[Saved data entries]
Lemma location_without_code_raises_witness :
  extras_Resource_Geographic_Location "Other" fresh = Raised TypeError_not_callable
  /\ extras_Resource_Geographic_Location "Atlantis (AT)" fresh
     = Raised (UnboundLocalError "eosc_id").
Proof.
  split.
  - apply (proj1 location_without_code_raises "Other" fresh).
    vm_compute. reflexivity.
  - apply (proj1 (proj2 location_without_code_raises)
             "Atlantis (AT)" "Atlantis" "AT)" fresh); vm_compute; reflexivity.
Defined.

(** ** The description and the tags in the target record *)

Lemma extract_direct_description (md : SourceRecord) st a st' :
  extract_direct md st = Done a st' ->
  description st' = shorten_description (md_notes md).
Proof.
  unfold extract_direct. intros H.
  do 14 (apply bind_Done in H; destruct H as (? & ? & _ & H)).
  apply bind_Done in H; destruct H as (? & ? & Hset & H).
  inversion Hset; subst; clear Hset.
  assert (K : keeps description
                (d <- gets description ;;
                 trace (LStr (PyStr.slice_to 35 d ++ "...")) "description" ;;
                 collect_tags (md_tags md))).
  { keeps_auto. apply collect_tags_keeps; reflexivity. }
  rewrite (K _ _ _ H). reflexivity.
Qed.

Lemma collect_description (md : SourceRecord) st a st' :
  collect md st = Done a st' ->
  description st' = shorten_description (md_notes md).
Proof.
  unfold collect. intros H.
  apply bind_Done in H as (? & st1 & Hd & Hl).
  rewrite <- (extract_direct_description md _ _ _ Hd).
  apply (iterate_extras_keeps description) in Hl; try reflexivity; auto.
  intros key value _. apply handle_extra_keeps_description.
Qed.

• _YOUR INSTRUCTIONS_: All of the entries are to be set down again without alteration.

• _ANSWER AREA_:
Lemma location_without_code_raises_witness :
  extras_Resource_Geographic_Location "Other" fresh = Raised TypeError_not_callable
  /\ extras_Resource_Geographic_Location "Atlantis (AT)" fresh
     = Raised (UnboundLocalError "eosc_id").
Proof.
  split.
  - apply (proj1 location_without_code_raises "Other" fresh).
    vm_compute. reflexivity.
  - apply (proj1 (proj2 location_without_code_raises)
             "Atlantis (AT)" "Atlantis" "AT)" fresh); vm_compute; reflexivity.
Defined.

(** ** The description and the tags in the target record *)

Lemma extract_direct_description (md : SourceRecord) st a st' :
  extract_direct md st = Done a st' ->
  description st' = shorten_description (md_notes md).
Proof.
  unfold extract_direct. intros H.
  do 14 (apply bind_Done in H; destruct H as (? & ? & _ & H)).
  apply bind_Done in H; destruct H as (? & ? & Hset & H).
  inversion Hset; subst; clear Hset.
  assert (K : keeps description
                (d <- gets description ;;
                 trace (LStr (PyStr.slice_to 35 d ++ "...")) "description" ;;
                 collect_tags (md_tags md))).
  { keeps_auto. apply collect_tags_keeps; reflexivity. }
  rewrite (K _ _ _ H). reflexivity.
Qed.

Lemma collect_description (md : SourceRecord) st a st' :
  collect md st = Done a st' ->
  description st' = shorten_description (md_notes md).
Proof.
  unfold collect. intros H.
  apply bind_Done in H as (? & st1 & Hd & Hl).
  rewrite <- (extract_direct_description md _ _ _ Hd).
  apply (iterate_extras_keeps description) in Hl; try reflexivity; auto.
  intros key value _. apply handle_extra_keeps_description.
Qed.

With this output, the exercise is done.